Inhibition Kinetics of Acetic Anhydride on Enzyme Activity of β-N-Acetyl-D-glucosaminidase from Pacific White Shrimp ( Penaeus vannamei )
- VernacularTitle:醋酸酐对太平洋白对虾(Penaeus vannamei)β-N-乙酰-D-氨基葡萄糖苷酶的抑制动力学
- Author:
Xiaolan XIE
;
Qiansheng HUANG
;
Peng HAN
;
Yan SHI
;
Qingxi CHEN
- Publication Type:Journal Article
- Keywords:
β-N-acetyl-D-glucosaminidase;
Penaeus vannamei;
inhibition;
kinetics;
acetic anhydride
- From:
Chinese Journal of Biochemistry and Molecular Biology
2006;22(11):862-868
- CountryChina
- Language:Chinese
-
Abstract:
β- N-Acetyl- D-glucosaminidase ( NAGase, EC3.2.1.52) is a composition of the chitinases and cooperates with endo-chitinase and exo-chitinase to disintegrate chitin into N-acetylglucosamine. Pacific White Shrimp (P. vannamei) NAGase is involved in digestion and molting processes.
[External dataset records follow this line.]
Lemma Deliver_spec id ev ib :
  inboxes_ok ib ->
  exists ok ib', Deliver id ev ib = Some (ok, ib') /\ inboxes_ok ib' /\ ib_size ib' = ib_size ib /\
    ok = match queue ib id with Some l => zlen l <? ib_size ib | None => false end /\
    forall id', queue ib' id' = if decide (id' = id /\ ok = true) then (fun l => l ++ [ev]) <$> queue ib id' else queue ib id'.
Proof.
  intros Hok. unfold Deliver. destruct (boxes ib !! id) as [c|] eqn:Ec.
  - destruct Hok as (H1 & H2 & H3 & H4). destruct (H2 id c Ec) as (ch & Hch & Hcl).
    rewrite (queue_open ib id c ch Ec Hch). unfold send. rewrite Hch. cbn [mbind option_bind]. rewrite Hcl.
    destruct (zlen (q ch) <? ib_size ib) eqn:E.
    + destruct (set_queue ib id c ch (q ch ++ [ev])) as [Hok' Hq]; [by split_and!|done|done|done|go_bool; rewrite length_app; cbn; lia|].
      rewrite Hcl in Hok', Hq. eexists true, _. split_and!; [done|exact Hok'|done|done|]. intros id'. rewrite Hq.
      destruct (decide (id' = id)) as [->|Hne].
      * rewrite decide_True by done. by rewrite (queue_open ib id c ch Ec Hch).
      * by rewrite decide_False by tauto.
    + exists false, ib. split; [done|]. split; [by split_and!|]. split_and!; [done..|]. intros id'. by rewrite decide_False by naive_solver.
  - assert (queue ib id = None) as E by (unfold queue; by rewrite Ec). rewrite E.
    eexists false, ib. split_and!; try done. intros id'. by rewrite decide_False by naive_solver.
Qed.

Lemma receive_spec id c l ib :
  inboxes_ok ib -> boxes ib !! id = Some c -> queue ib id = Some l ->
  match l with
  | [] => receive c ib = None
  | ev :: r => exists ib', receive c ib = Some (Some ev, ib') /\ inboxes_ok ib' /\
      forall id', queue ib' id' = if decide (id' = id) then Some r else queue ib id'
  end.
Proof.
  intros Hok Ec Hq. destruct Hok as (H1 & H2 & H3 & H4). destruct (H2 id c Ec) as (ch & Hch & Hcl).
  rewrite (queue_open ib id c ch Ec Hch) in Hq. injection Hq as <-. unfold receive. rewrite Hch. cbn [mbind option_bind].
  destruct (q ch) as [|ev r] eqn:Eq; [by rewrite Hcl|].
  destruct (set_queue ib id c ch r) as [Hok' Hq']; [by split_and!|done|done|done|specialize (H4 c ch Hch); rewrite Eq in H4; cbn in H4; lia|].
  eexists. split; [done|]. done.
Qed.

Lemma Open_spec id ib :
  inboxes_ok ib ->
  inboxes_ok (Open id ib).2 /\ boxes (Open id ib).2 !! id = Some (Open id ib).1 /\
  forall id', queue (Open id ib).2 id' = if decide (id' = id) then Some (default [] (queue ib id)) else queue ib id'.
Proof.
  intros Hok. pose proof Hok as (H1 & H2 & H3 & H4). unfold Open. destruct (boxes ib !! id) as [c|] eqn:Ec; cbn [fst snd].
  - split_and!; [done|done|]. intros id'. case_decide as E; [|done]. subst id'. destruct (H2 id c Ec) as (ch & Hch & _).
    by rewrite (queue_open ib id c ch Ec Hch).
  - assert (forall j ch, (chans ib ++ [mkChan [] false]) !! j = Some ch ->
      chans ib !! j = Some ch \/ (j = length (chans ib) /\ ch = mkChan [] false)) as Hj.
    { intros j ch [?|[? E]]%lookup_app_Some; [by left|]. right. apply list_lookup_singleton_Some in E as [? <-]. split; [lia|done]. }
    assert (forall id' c, boxes ib !! id' = Some c -> (c < length (chans ib))%nat) as Hb.
    { intros id' c Hc. destruct (H2 id' c Hc) as (ch & Hch & _). by eapply lookup_lt_Some. }
    split_and!; cbn [boxes chans ib_size]; [split_and!|by rewrite lookup_insert_eq|].
    + done.
    + intros id' c. cbn [boxes chans]. rewrite lookup_insert_Some. intros [[<- <-]|[Hne Hc]].
      * exists (mkChan [] false). rewrite lookup_app_r, Nat.sub_diag by lia. done.
      * destruct (H2 id' c Hc) as (ch & Hch & Hcl). exists ch. split; [by apply lookup_app_l_Some|done].
    + intros a b c. cbn [boxes]. rewrite !lookup_insert_Some. intros [[<- <-]|[Ha Hca]] [[<- Hcb]|[Hb' Hcb]]; try done.
      * apply Hb in Hcb. lia.
      * subst c. apply Hb in Hca. lia.
      * by eapply H3.
    + intros j ch. cbn [chans ib_size]. intros [?|[_ ->]]%Hj; [by apply (H4 j)|cbn; lia].
    + intros id'. unfold queue. cbn [boxes chans]. case_decide as E.
      * subst id'. rewrite lookup_insert_eq. cbn [mbind option_bind]. rewrite lookup_app_r, Nat.sub_diag by lia. cbn. by rewrite Ec.
      * rewrite lookup_insert_ne by done. destruct (boxes ib !! id') as [c|] eqn:Ec'; [|done]. cbn [mbind option_bind].
        rewrite lookup_app_l by (by eapply Hb). done.
Qed.

(** Opens, deliveries and receives in any order; a receive that would block has no
    effect. *)
Inductive inbox_op := IOpen (id : string) | IDeliver (id : string) (ev : RoutedEvent) | IReceive (id : string).
Inductive inbox_obs := Accepted (id : string) (ev : RoutedEvent) | Received (id : string) (ev : RoutedEvent).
Some pollutants in seawater affect the enzyme activity causing loss of the biological function of the enzyme, which affects the exuviating shell and threatens the survival of the animal. The effects of acetic anhydride on the enzyme activity for the hydrolysis of pNP-NAG have been studied. The results show that acetic anhydride can lead to reversible non-competitive inhibition at appropriate concentrations, and the IC50 is estimated to be 9.0 mmol/L. The equilibrium constants have been determined for acetic anhydride binding with the enzyme and/or the enzymesubstrate complexes. Inhibition kinetics of acetic anhydride on the enzyme has been studied using the kinetic method of the substrate reaction. The results suggest that at pH 6.2, the action of acetic anhydride on the enzyme is first quick equilibrium binding and then slow inhibition. The microscopic rate constants have been determined for inhibition and reactivation. The results show that k + 0 is much larger than k - 0, indicating the enzyme is completely inactivated at sufficiently large modificator concentration.